Using the records below, output the stretch that opens with the line containing "(patch_origin_extend now ns d)" and closes with the line containing "a body that", exactly and including both lines, with nothing more.

Data for this exercise below:

(* ===== verification/Origins.v ===== *)
(** * Origins of broadcasts

    [moq-api]: an HTTP server that keeps, in a Redis database, which relay a
    broadcast is at ([server.rs]), its client ([client.rs]), and what a relay does
    with it ([moq-relay-ietf/src/api.rs]). A handler awaits each of its commands, so
    handlers interleave command by command. *)
From Stdlib Require Import Strings.String NArith Lia Bool.
From stdpp Require Import base list gmap option numbers relations.
From S2P Require Import Prelude Utf8.

(** ** The database and the other crates

    The commands used of Redis, at a time in seconds: what a key holds, a claim of
    a key nobody holds that expires, a deletion, a new deadline. With them the JSON of an
    origin ([serde_json]) and the texts of errors. *)
Class Redis := {
  Url : Type;
  url_eq_dec :: EqDecision Url;
  RedisError : Type;
  redis_display : RedisError -> String;
  JsonError : Type;
  json_display : JsonError -> String;
  to_string : Url -> String;
  from_str : String -> JsonError + Url;
  db : Type;
  get : N -> String -> db -> option String;
  set_nx_ex : N -> String -> String -> N -> db -> bool * db;
  del : N -> String -> db -> N * db;
  expire : N -> String -> N -> db -> N * db;
  (** JSON: what was written is read back, and no text of it starts with a letter, as
      the texts of errors do, or is empty. *)
  from_to_string : forall u, from_str (to_string u) = inr u;
  from_str_text : forall b l s, as_bytes s = b :: l -> b = x72 \/ b = x6a -> exists e, from_str s = inl e;
  from_str_empty : forall s, as_bytes s = [] -> exists e, from_str s = inl e;
  (** A value stays until it expires. *)
  get_later : forall t t' k d, t <= t' -> get t' k d = get t k d \/ get t' k d = None;
  (** [SET NX EX] *)
  set_taken : forall t k v ex d w, get t k d = Some w -> set_nx_ex t k v ex d = (false, d);
  set_free : forall t k v ex d, get t k d = None -> exists d', set_nx_ex t k v ex d = (true, d') /\
    forall t' k', t <= t' -> get t' k' d' = if decide (k' = k) then (if t' <? t + ex then Some v else None) else get t' k' d;
  (** [DEL] *)
  del_spec : forall t k d, exists d', del t k d = ((if decide (is_Some (get t k d)) then 1 else 0), d') /\
    forall t' k', t <= t' -> get t' k' d' = if decide (k' = k) then None else get t' k' d;
  (** [EXPIRE] *)
  expire_spec : forall t k ex d, exists d', expire t k ex d = ((if decide (is_Some (get t k d)) then 1 else 0), d') /\
    forall t' k', t <= t' -> get t' k' d' = if decide (k' = k) then (if t' <? t + ex then get t k d else None) else get t' k' d;
}.

(** [model.rs] *)
Module Origin.
Section Origin.
Context `{Redis}.

Record t := mk { url : Url }.

#[export] Instance eq_dec : EqDecision t.
Proof. solve_decision. Defined.
End Origin.
Arguments t {_}.
Arguments mk {_}.
Arguments url {_}.
End Origin.
Export (hints) Origin.

(** ** The server *)

Module Server.
Section Server.
Context `{Redis}.

Inductive AppError :=
  | Redis_ (e : RedisError)
  | Json (e : JsonError)
  | NotFound
  | Duplicate.

Definition origin_key (namespace : String) : String := push_str (str "origin.") namespace.

Definition to_json (origin : Origin.t) : String := to_string (Origin.url origin).
Definition from_json (s : String) : JsonError + Origin.t :=
  match from_str s with inl e => inl e | inr u => inr (Origin.mk u) end.

(** The routes, with what they take from path and body. *)
Inductive request :=
  | GetOrigin (namespace : String)
  | SetOrigin (namespace : String) (origin : Origin.t)
  | DeleteOrigin (namespace : String)
  | PatchOrigin (namespace : String) (origin : Origin.t).

Definition namespace_of (r : request) : String :=
  match r with
  | GetOrigin ns | SetOrigin ns _ | DeleteOrigin ns | PatchOrigin ns _ => ns
  end.

Definition key (r : request) : String := origin_key (namespace_of r).

(** What a handler returns; the origin is there in an answer to [GetOrigin]. *)
Definition answer : Type := AppError + option Origin.t.

(** Before its first command, between its commands, or answered. *)
Inductive point :=
  | Begin
  | Claim (payload : String)
  | Extend
  | Answered (r : answer).

(** One command of a handler and what follows it. *)
Definition get_origin (now : N) (namespace : String) (d : db) : point * db :=
  match get now (origin_key namespace) d with
  | None => (Answered (inl NotFound), d)
  | Some payload =>
      match from_json payload with
      | inr origin => (Answered (inr (Some origin)), d)
      | inl e => (Answered (inl (Json e)), d)
      end
  end.

Definition set_origin (now : N) (namespace : String) (origin : Origin.t) (d : db) : point * db :=
  let payload := to_json origin in
  match get now (origin_key namespace) d with
  | Some current =>
      if decide (current = payload) then (Answered (inr None), d) else (Answered (inl Duplicate), d)
  | None => (Claim payload, d)
  end.

Definition set_origin_claim (now : N) (namespace payload : String) (d : db) : point * db :=
  let (res, d) := set_nx_ex now (origin_key namespace) payload 600 d in
  (Answered (if res then inr None else inl Duplicate), d).

Definition delete_origin (now : N) (namespace : String) (d : db) : point * db :=
  let (n, d) := del now (origin_key namespace) d in
  (Answered (if n =? 0 then inl NotFound else inr None), d).

Definition patch_origin (now : N) (namespace : String) (origin : Origin.t) (d : db) : point * db :=
  match get now (origin_key namespace) d with
  | None => (Answered (inl NotFound), d)
  | Some payload =>
      match from_json payload with
      | inl e => (Answered (inl (Json e)), d)
      | inr expected => if decide (expected = origin) then (Extend, d) else (Answered (inl Duplicate), d)
      end
  end.

Definition patch_origin_extend (now : N) (namespace : String) (d : db) : point * db :=
  let (n, d) := expire now (origin_key namespace) 600 d in
  (Answered (if n =? 0 then inl NotFound else inr None), d).

(** The next command of the handler of a request. *)
Definition turn (now : N) (r : request) (p : point) (d : db) : option (point * db) :=
  match r, p with
  | GetOrigin ns, Begin => Some (get_origin now ns d)
  | SetOrigin ns origin, Begin => Some (set_origin now ns origin d)
  | SetOrigin ns _, Claim payload => Some (set_origin_claim now ns payload d)
  | DeleteOrigin ns, Begin => Some (delete_origin now ns d)
  | PatchOrigin ns origin, Begin => Some (patch_origin now ns origin d)
  | PatchOrigin ns _, Extend => Some (patch_origin_extend now ns d)
  | _, _ => None
  end.

(** [?] on a command that failed. *)
Definition failed (e : RedisError) : point := Answered (inl (Redis_ e)).

(** A handler on its own: at most two commands, at one time. *)
Definition alone (now : N) (r : request) (d : db) : answer * db :=
  match turn now r Begin d with
  | Some (Answered a, d) => (a, d)
  | Some (p, d) => match turn now r p d with Some (Answered a, d) => (a, d) | _ => (inl NotFound, d) end
  | None => (inl NotFound, d)
  end.

(** [IntoResponse]: a status and a body. *)
Record response := mk_response { status : N; body : String }.

Definition into_response (r : answer) : response :=
  match r with
  | inr (Some origin) => mk_response 200 (to_json origin)
  | inr None => mk_response 200 (str "")
  | inl (Redis_ e) => mk_response 500 (push_str (str "redis error: ") (redis_display e))
  | inl (Json e) => mk_response 500 (push_str (str "json error: ") (json_display e))
  | inl NotFound => mk_response 404 (str "")
  | inl Duplicate => mk_response 409 (str "")
  end.
End Server.
End Server.

(** ** The client

    [reqwest] gives an error ([inl]) for a status of 400 or more, when asked, and for
    a body that is not the JSON it is to be. *)
Module Client.
Section Client.
Context `{Redis}.
Import Server.

Definition get_origin (resp : response) : unit + option Origin.t :=
  if status resp =? 404 then inr None
  else match from_json (body resp) with inr origin => inr (Some origin) | inl _ => inl tt end.

Definition error_for_status (resp : response) : unit + unit :=
  if (400 <=? status resp) && (status resp <? 600) then inl tt else inr tt.

Definition set_origin (resp : response) : unit + unit := error_for_status resp.
Definition delete_origin (resp : response) : unit + unit := error_for_status resp.
Definition patch_origin (resp : response) : unit + unit := error_for_status resp.
End Client.
End Client.

(** ** The relay's registration ([api.rs])

    The answers of the server are arguments: what the client made of them. *)
Module Refresh.
Section Refresh.
Context `{Redis}.
Import Server.

(** [refresh]: when the interval ticks next. *)
Record t := mk { origin : Origin.t; namespace : String; refresh : N }.

Definition new (now : N) (origin : Origin.t) (namespace : String) : t := mk origin namespace (now + 300).

(** The request of [update], and of the task [drop] spawns. *)
Definition update (self : t) : request := SetOrigin (namespace self) (origin self).
Definition drop (self : t) : request := DeleteOrigin (namespace self).

(** [tick]: ready from the deadline on, which moves by a period (also when it is
    late). *)
Definition tick (now : N) (self : t) : option t :=
  if now <? refresh self then None else Some (mk (origin self) (namespace self) (refresh self + 300)).

(** One pass of the loop of [run] against a server nobody else uses at that moment. *)
Definition run_turn (now : N) (self : t) (d : db) : option ((unit + t) * db) :=
  match tick now self with
  | None => None
  | Some self =>
      let (a, d) := alone now (update self) d in
      Some (match Client.set_origin (into_response a) with inl e => inl e | inr _ => inr self end, d)
  end.

(** [Api::set_origin] *)
Definition set_origin (now : N) (node : Origin.t) (namespace : String) (d : db) : (unit + t) * db :=
  let refresh := new now node namespace in
  let (a, d) := alone now (update refresh) d in
  (match Client.set_origin (into_response a) with inl e => inl e | inr _ => inr refresh end, d).

(** The passes of [run] at the given times, until an error ends it. *)
Fixpoint run (times : list N) (self : t) (d : db) : option ((unit + t) * db) :=
  match times with
  | [] => Some (inr self, d)
  | now :: times =>
      match run_turn now self d with
      | Some (inr self, d) => run times self d
      | r => r
      end
  end.
End Refresh.
Arguments t {_}.
End Refresh.

(** ** The operations on their own *)
Section Alone.
Context `{Redis}.
Import Server.

(** What two states of the database will ever show. *)
Definition same_view (now : N) (d d' : db) : Prop := forall t k, now <= t -> get t k d = get t k d'.

Lemma get_none t t' k d : get t k d = None -> t <= t' -> get t' k d = None.
Proof. intros E Ht. by destruct (get_later t t' k d Ht) as [->|]. Qed.

Lemma from_to_json o : from_json (to_json o) = inr o.
Proof. unfold from_json, to_json. rewrite from_to_string. by destruct o. Qed.

Lemma to_json_inj o o' : to_json o = to_json o' -> o = o'.
Proof. intros E. pose proof (from_to_json o) as Ho. rewrite E, from_to_json in Ho. by injection Ho. Qed.

Lemma origin_key_inj ns ns' : origin_key ns = origin_key ns' -> ns = ns'.
Proof.
  intros E. apply String_eq. apply (f_equal as_bytes) in E. unfold origin_key, push_str in E.
  cbn [as_bytes] in E. by apply app_inv_head in E.
Qed.

(** A set of a key nobody holds, of one held with the same value, and of any other. *)
Lemma alone_set now ns o d :
  match get now (origin_key ns) d with
  | None => exists d', set_nx_ex now (origin_key ns) (to_json o) 600 d = (true, d') /\ alone now (SetOrigin ns o) d = (inr None, d')
  | Some v => alone now (SetOrigin ns o) d = (if decide (v = to_json o) then inr None else inl Duplicate, d)
  end.
Proof.
  unfold alone. cbn [turn]. unfold set_origin. destruct (get now (origin_key ns) d) as [v|] eqn:E.
  - by destruct (decide _).
  - destruct (set_free now (origin_key ns) (to_json o) 600 d E) as (d' & Es & _).
    exists d'. split; [done|]. cbn [turn]. unfold set_origin_claim. by rewrite Es.
Qed.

End of Data for this exercise.

**Solution**:
  | PatchOrigin ns _, Extend => Some (patch_origin_extend now ns d)
  | _, _ => None
  end.

(** [?] on a command that failed. *)
Definition failed (e : RedisError) : point := Answered (inl (Redis_ e)).

(** A handler on its own: at most two commands, at one time. *)
Definition alone (now : N) (r : request) (d : db) : answer * db :=
  match turn now r Begin d with
  | Some (Answered a, d) => (a, d)
  | Some (p, d) => match turn now r p d with Some (Answered a, d) => (a, d) | _ => (inl NotFound, d) end
  | None => (inl NotFound, d)
  end.

(** [IntoResponse]: a status and a body. *)
Record response := mk_response { status : N; body : String }.

Definition into_response (r : answer) : response :=
  match r with
  | inr (Some origin) => mk_response 200 (to_json origin)
  | inr None => mk_response 200 (str "")
  | inl (Redis_ e) => mk_response 500 (push_str (str "redis error: ") (redis_display e))
  | inl (Json e) => mk_response 500 (push_str (str "json error: ") (json_display e))
  | inl NotFound => mk_response 404 (str "")
  | inl Duplicate => mk_response 409 (str "")
  end.
End Server.
End Server.

(** ** The client

    [reqwest] gives an error ([inl]) for a status of 400 or more, when asked, and for
    a body that is not the JSON it is to be. *)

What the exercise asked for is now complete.